Not only do they bug me when I'm trying to read, they eat up bandwidth. Being on limited access any waste of bandwidth for these stupid GIFs is not something I want to tolerate.

I downloaded AdBlockPlus some time back and downloaded a thingy that blocks autoplaying videos, both worked like a charm. Except they don't work on automated GIFs.

This morning I opened a web page loaded with auto playing GIFs. That was it, I'm done trying to ignore them or having to go through and manually block each one. So, the search was on.

Evidently Chrome is supposed to have an extension in place to stop them but is not very reliable. It was true, it wasn't. So, I went nuts and added several blockers. The issue popped up immediately, I ended up blocking all GIFs. Even those that do not autoplay.
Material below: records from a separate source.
(* ===== verification/FuseNodes.v ===== *)
(** other_fs/fuse-2.7.3/lib/fuse.c: the table of nodes by which the FUSE library
    turns the node numbers of the kernel into the paths of catalogfs's requests. *)

From S2P Require Import Prelude.
From S2P Require Import CString.
From S2P Require Import Chain.

Definition FUSE_ROOT_ID : Z := 1.
Definition FUSE_MAX_PATH : Z := 4096.
Definition FUSE_UNKNOWN_INO : Z := 4294967295.
Definition EBUSY : Z := 16.
Definition ENOMEM : Z := 12.

(** [struct node], without the fields that cache attributes and locks; None is
    NULL. *)
Record node := Node {
  name_next : ptr; id_next : ptr; nodeid : Z; generation : Z; refctr : Z;
  parent : ptr; name : option bytes; nlookup : Z; open_count : Z; is_hidden : Z }.

(** A block of zeros. *)
Definition zero_node : node := Node None None 0 0 0 None None 0 0 0.

Definition set_name_next (p : ptr) (n : node) : node :=
  Node p (id_next n) (nodeid n) (generation n) (refctr n) (parent n) (name n) (nlookup n)
       (open_count n) (is_hidden n).
Definition set_id_next (p : ptr) (n : node) : node :=
  Node (name_next n) p (nodeid n) (generation n) (refctr n) (parent n) (name n) (nlookup n)
       (open_count n) (is_hidden n).
Definition set_refctr (z : Z) (n : node) : node :=
  Node (name_next n) (id_next n) (nodeid n) (generation n) z (parent n) (name n) (nlookup n)
       (open_count n) (is_hidden n).
Definition set_name (p : ptr) (s : option bytes) (n : node) : node :=
  Node (name_next n) (id_next n) (nodeid n) (generation n) (refctr n) p s (nlookup n)
       (open_count n) (is_hidden n).
Definition set_nlookup (z : Z) (n : node) : node :=
  Node (name_next n) (id_next n) (nodeid n) (generation n) (refctr n) (parent n) (name n) z
       (open_count n) (is_hidden n).
Definition set_hidden (z : Z) (n : node) : node :=
  Node (name_next n) (id_next n) (nodeid n) (generation n) (refctr n) (parent n) (name n)
       (nlookup n) (open_count n) z.

Definition set_open_count (z : Z) (n : node) : node :=
  Node (name_next n) (id_next n) (nodeid n) (generation n) (refctr n) (parent n) (name n)
       (nlookup n) z (is_hidden n).

(** [struct fuse], the part that holds the nodes, and their heap; the size of a
    table is the length of its list. The functions below run with [f->lock] held,
    so that they do not interleave. *)
Record fuse := Fuse {
  nodes : gmap nat node; brk : nat; allocs : nat; blocks : Z;
  id_table : list ptr; name_table : list ptr; ctr : Z; f_generation : Z }.

Definition set_nodes h f :=
  Fuse h (brk f) (allocs f) (blocks f) (id_table f) (name_table f) (ctr f) (f_generation f).
Definition add_blocks n f :=
  Fuse (nodes f) (brk f) (allocs f) (blocks f + n) (id_table f) (name_table f) (ctr f)
       (f_generation f).
Definition set_id_table t f :=
  Fuse (nodes f) (brk f) (allocs f) (blocks f) t (name_table f) (ctr f) (f_generation f).
Definition set_name_table t f :=
  Fuse (nodes f) (brk f) (allocs f) (blocks f) (id_table f) t (ctr f) (f_generation f).
Definition set_ctr c g f :=
  Fuse (nodes f) (brk f) (allocs f) (blocks f) (id_table f) (name_table f) c g.

(** A failed [assert], or [abort]. *)
Definition abort {A} : M fuse A := exit 134.

(** Where the library keeps a pointer to a node that it may redirect: a
    [struct node **]. *)
Inductive loc := IdBucket (i : Z) | NameBucket (i : Z) | IdNext (a : nat) | NameNext (a : nat).

Definition load (p : ptr) : M fuse node :=
  f ← get;
  match p with
  | None => ub
  | Some a => match nodes f !! a with Some n => mret n | None => ub end
  end.

(** A change of the fields of a node. *)
Definition update (a : nat) (g : node -> node) : M fuse unit :=
  n ← load (Some a);
  modify (fun f => set_nodes (<[a := g n]> (nodes f)) f).

Definition bucket (t : list ptr) (i : Z) : M fuse ptr :=
  match zlookup t i with Some p => mret p | None => ub end.

Definition read_loc (l : loc) : M fuse ptr :=
  f ← get;
  match l with
  | IdBucket i => bucket (id_table f) i
  | NameBucket i => bucket (name_table f) i
  | IdNext a => n ← load (Some a); mret (id_next n)
  | NameNext a => n ← load (Some a); mret (name_next n)
  end.

Definition write_loc (l : loc) (p : ptr) : M fuse unit :=
  f ← get;
  match l with
  | IdBucket i =>
      _ ← bucket (id_table f) i;
      modify (fun f => set_id_table (<[Z.to_nat i := p]> (id_table f)) f)
  | NameBucket i =>
      _ ← bucket (name_table f) i;
      modify (fun f => set_name_table (<[Z.to_nat i := p]> (name_table f)) f)
  | IdNext a => update a (set_id_next p)
  | NameNext a => update a (set_name_next p)
  end.

(** More steps than a list of distinct nodes has elements. *)
Definition list_fuel (f : fuse) : nat := S (size (nodes f)).

Section Nodes.
(** Whether the [n]-th allocation succeeds; the value of a [char]. *)
Context (alloc_ok : nat -> bool) (char_value : ascii -> Z).

(** [calloc] or [strdup]: whether it succeeds. *)
Definition malloc : M fuse bool :=
  f ← get;
  let ok := alloc_ok (allocs f) in
  _ ← modify (fun f => Fuse (nodes f) (brk f) (S (allocs f)) (blocks f + (if ok then 1 else 0))
                            (id_table f) (name_table f) (ctr f) (f_generation f));
  mret ok.

(** [calloc(1, sizeof(struct node))]. *)
Definition new_node : M fuse ptr :=
  f ← get;
  ok ← malloc;
  if ok : bool then
    _ ← modify (fun f => Fuse (<[brk f := zero_node]> (nodes f)) (S (brk f)) (allocs f) (blocks f)
                              (id_table f) (name_table f) (ctr f) (f_generation f));
    mret (Some (brk f))
  else mret None.

(** [free(node)]. *)
Definition free_block (a : nat) : M fuse unit :=
  _ ← load (Some a);
  modify (fun f => add_blocks (-1) (set_nodes (delete a (nodes f)) f)).

Definition free_name (s : option bytes) : M fuse unit :=
  if s is Some _ then modify (add_blocks (-1)) else mret tt.

(** [nodeid % f->id_table_size]. *)
Definition id_hash (nodeid : Z) : M fuse Z :=
  f ← get;
  let size := Z.of_nat (length (id_table f)) in
  _ ← assert_defined (0 <? size);
  mret (nodeid mod size).

Fixpoint id_search (fuel : nat) (p : ptr) (id : Z) : M fuse ptr :=
  match fuel with
  | O => hang
  | S fuel' =>
      match p with
      | None => mret None
      | Some a =>
          n ← load p;
          if nodeid n =? id then mret p else id_search fuel' (id_next n) id
      end
  end.

Definition get_node_nocheck (nodeid : Z) : M fuse ptr :=
  hash ← id_hash nodeid;
  f ← get;
  p ← read_loc (IdBucket hash);
  id_search (list_fuel f) p nodeid.

Definition get_node (nodeid : Z) : M fuse nat :=
  p ← get_node_nocheck nodeid;
  match p with Some a => mret a | None => abort end.

Definition free_node (a : nat) : M fuse unit :=
  n ← load (Some a);
  _ ← free_name (name n);
  free_block a.

(** The loop over [nodep], from the location [l]: whether [a] is found. *)
Fixpoint unlink (fuel : nat) (next_of : nat -> loc) (l : loc) (a : nat) : M fuse bool :=
  match fuel with
  | O => hang
  | S fuel' =>
      p ← read_loc l;
      match p with
      | None => mret false
      | Some b =>
          if decide (b = a) then
            q ← read_loc (next_of a);
            _ ← write_loc l q;
            mret true
          else unlink fuel' next_of (next_of b) a
      end
  end.

Definition unhash_id (a : nat) : M fuse unit :=
  n ← load (Some a);
  hash ← id_hash (nodeid n);
  f ← get;
  _ ← unlink (list_fuel f) IdNext (IdBucket hash) a;
  mret tt.

Definition hash_id (a : nat) : M fuse unit :=
  n ← load (Some a);
  hash ← id_hash (nodeid n);
  p ← read_loc (IdBucket hash);
  _ ← update a (set_id_next p);
  write_loc (IdBucket hash) (Some a).

(** [hash] after the characters of [s]. *)
Fixpoint hash_chars (hash : Z) (s : bytes) : Z :=
  match s with
  | [] => hash
  | c :: s' => hash_chars (to_u32 (to_u32 (Z.shiftl hash 5) - hash + char_value c)) s'
  end.

(** The hash of [name] in the directory [parent], for a table of [size] buckets. *)
Definition name_hash_of (size parent : Z) (name : bytes) : Z :=
  let hash := match name with [] => 0 | c :: s => hash_chars (to_u32 (char_value c)) s end in
  to_u32 (to_u64 (hash + parent) mod size).

Definition name_hash (parent : Z) (name : bytes) : M fuse Z :=
  f ← get;
  let size := Z.of_nat (length (name_table f)) in
  _ ← assert_defined (0 <? size);
  mret (name_hash_of size parent name).

Definition delete_node (a : nat) : M fuse unit :=
  n ← load (Some a);
  if name n is Some _ then abort
  else
    _ ← unhash_id a;
    free_node a.

Definition unref_node (a : nat) : M fuse unit :=
  n ← load (Some a);
  if refctr n <=? 0 then abort
  else
    _ ← update a (set_refctr (refctr n - 1));
    if refctr n - 1 =? 0 then delete_node a else mret tt.

Definition unhash_name (a : nat) : M fuse unit :=
  n ← load (Some a);
  match name n with
  | None => mret tt
  | Some nm =>
      par ← load (parent n);
      hash ← name_hash (nodeid par) nm;
      f ← get;
      found ← unlink (list_fuel f) NameNext (NameBucket hash) a;
      if found : bool then
        _ ← update a (set_name_next None);
        _ ← match parent n with Some p => unref_node p | None => ub end;
        _ ← free_name (Some nm);
        update a (set_name None None)
      else abort
  end.

(** 0 or -1. *)
Definition hash_name (a : nat) (parentid : Z) (name : bytes) : M fuse Z :=
  hash ← name_hash parentid name;
  parent ← get_node parentid;
  ok ← malloc;
  if ok : bool then
    _ ← update a (fun n => set_name (FuseNodes.parent n) (Some name) n);
    pn ← load (Some parent);
    _ ← assert_defined (in_i32 (refctr pn + 1));
    _ ← update parent (set_refctr (refctr pn + 1));
    _ ← update a (fun n => set_name (Some parent) (Some name) n);
    p ← read_loc (NameBucket hash);
    _ ← update a (set_name_next p);
    _ ← write_loc (NameBucket hash) (Some a);
    mret 0
  else
    _ ← update a (fun n => set_name (FuseNodes.parent n) None n);
    mret (-1).

(** The [do]-[while] of [next_id]. *)
Fixpoint next_id_loop (fuel : nat) : M fuse Z :=
  match fuel with
  | O => hang
  | S fuel' =>
      f ← get;
      let c := Z.land (ctr f + 1) 4294967295 in
      _ ← modify (set_ctr c (if c =? 0 then to_u32 (f_generation f + 1) else f_generation f));
      if (c =? 0) || (c =? FUSE_UNKNOWN_INO) then next_id_loop fuel'
      else
        p ← get_node_nocheck c;
        if p is Some _ then next_id_loop fuel' else mret c
  end.

(** Each step rejects 0, [FUSE_UNKNOWN_INO] or another node. *)
Definition next_id : M fuse Z := f ← get; next_id_loop (S (S (list_fuel f))).

Fixpoint name_search (fuel : nat) (p : ptr) (parentid : Z) (nm : bytes) : M fuse ptr :=
  match fuel with
  | O => hang
  | S fuel' =>
      match p with
      | None => mret None
      | Some a =>
          n ← load p;
          par ← load (parent n);
          if nodeid par =? parentid then
            match name n with
            | None => ub
            | Some s => if strcmp s nm =? 0 then mret p
                        else name_search fuel' (name_next n) parentid nm
            end
          else name_search fuel' (name_next n) parentid nm
      end
  end.

Definition lookup_node (parent : Z) (name : bytes) : M fuse ptr :=
  hash ← name_hash parent name;
  f ← get;
  p ← read_loc (NameBucket hash);
  name_search (list_fuel f) p parent name.

(** [node->nlookup ++], of an [uint64_t]. *)
Definition count_lookup (a : nat) : M fuse ptr :=
  n ← load (Some a);
  _ ← update a (set_nlookup (to_u64 (nlookup n + 1)));
  mret (Some a).

Definition find_node (parent : Z) (name : bytes) : M fuse ptr :=
  node ← lookup_node parent name;
  match node with
  | Some a => count_lookup a
  | None =>
      node ← new_node;
      match node with
      | None => mret None
      | Some a =>
          _ ← update a (set_refctr 1);
          id ← next_id;
          f ← get;
          _ ← update a (fun n => Node (name_next n) (id_next n) id (f_generation f) (refctr n)
                (FuseNodes.parent n) (FuseNodes.name n) (nlookup n) 0 0);
          r ← hash_name a parent name;
          if r =? -1 then _ ← free_block a; mret None
          else _ ← hash_id a; count_lookup a
      end
  end.

(** [s] with the name and a slash before it, in the buffer of [FUSE_MAX_PATH]
    bytes that it ends. *)
Definition add_name (s name : bytes) : option bytes :=
  if FUSE_MAX_PATH - 1 - strlen s - strlen name <=? 0 then None
  else Some (SLASH :: name ++ s).

(** The loop of [get_path_name]: NULL for a node without a name or a path that is
    too long. *)
Fixpoint path_up (fuel : nat) (node : ptr) (s : bytes) : M fuse (option bytes) :=
  match fuel with
  | O => hang
  | S fuel' =>
      match node with
      | None => mret None
      | Some _ =>
          n ← load node;
          if nodeid n =? FUSE_ROOT_ID then mret (Some s)
          else match name n with
               | None => mret None
               | Some nm =>
                   match add_name s nm with
                   | None => mret None
                   | Some s' => path_up fuel' (parent n) s'
                   end
               end
      end
  end.

(** Each turn of the loop writes a slash. *)
Definition path_fuel : nat := S (Z.to_nat FUSE_MAX_PATH).

Definition get_path_name (nodeid : Z) (name : option bytes) : M fuse (option bytes) :=
  match (match name with Some nm => add_name [] nm | None => Some [] end) with
  | None => mret None
  | Some s =>
      node ← get_node nodeid;
      s ← path_up path_fuel (Some node) s;
      match s with
      | None => mret None
      | Some s =>
          ok ← malloc;
          mret (if ok : bool then Some (match s with [] => [SLASH] | _ => s end) else None)
      end
  end.

Definition get_path (nodeid : Z) : M fuse (option bytes) := get_path_name nodeid None.

Definition forget_node (nodeid nlookup : Z) : M fuse unit :=
  if nodeid =? FUSE_ROOT_ID then mret tt
  else
    a ← get_node nodeid;
    n ← load (Some a);
    if FuseNodes.nlookup n <? nlookup then abort
    else
      let left := FuseNodes.nlookup n - nlookup in
      _ ← update a (set_nlookup left);
      if left =? 0 then _ ← unhash_name a; unref_node a else mret tt.

Definition remove_node (dir : Z) (name : bytes) : M fuse unit :=
  node ← lookup_node dir name;
  match node with Some a => unhash_name a | None => mret tt end.

(** 0 or a negated errno. *)
Definition rename_node (olddir : Z) (oldname : bytes) (newdir : Z) (newname : bytes) (hide : Z)
  : M fuse Z :=
  node ← lookup_node olddir oldname;
  newnode ← lookup_node newdir newname;
  match node with
  | None => mret 0
  | Some a =>
      let go :=
        _ ← unhash_name a;
        r ← hash_name a newdir newname;
        if r =? -1 then mret (- ENOMEM)
        else _ ← (if hide =? 0 then mret tt else update a (set_hidden 1)); mret 0 in
      match newnode with
      | Some b => if hide =? 0 then _ ← unhash_name b; go else mret (- EBUSY)
      | None => go
      end
  end.

(** The nodes part of [fuse_new_common]: the tables and the root, [None] when an
    allocation fails. *)
Definition table_size : nat := Z.to_nat 14057.

Definition new_nodes : M fuse bool :=
  _ ← modify (fun f => Fuse (nodes f) (brk f) (allocs f) (blocks f) [] [] 0 0);
  ok1 ← malloc;
  if ok1 : bool then
    _ ← modify (set_name_table (replicate table_size None));
    ok2 ← malloc;
    if ok2 : bool then
      _ ← modify (set_id_table (replicate table_size None));
      root ← new_node;
      match root with
      | None => _ ← modify (add_blocks (-2)); mret false
      | Some a =>
          ok3 ← malloc;
          if ok3 : bool then
            _ ← update a (fun n => Node (name_next n) (id_next n) FUSE_ROOT_ID 0 1 None
                  (Some [SLASH]) 1 (open_count n) (is_hidden n));
            _ ← hash_id a;
            mret true
          else _ ← free_block a; _ ← modify (add_blocks (-2)); mret false
      end
    else _ ← modify (add_blocks (-1)); mret false
  else mret false.
End Nodes.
I played around for a few minutes and found the extension blocking all GIFs. Now I need to go find a web page loaded with auto playing GIFs to see if I found the solution.


----------



## MichaelZ (Feb 27, 2015)

I think a lot of these may be Flash ads - and those do eat up your RAM and slow your computer. The animated GIFs are usually not that bad. 

I don't see this type of thing here but for sure some sites are just loaded with them and will often stop my computer for a minute or two - I really hate this!


----------



## robin416 (Sep 8, 2013)

I haven't seen any ads in years. The aggravating GIFs are the work around they found that the stop auto playing videos didn't work on. 

AdBlockPlus might be advanced enough that it even stops flash ads since I haven't seen any at all.


----------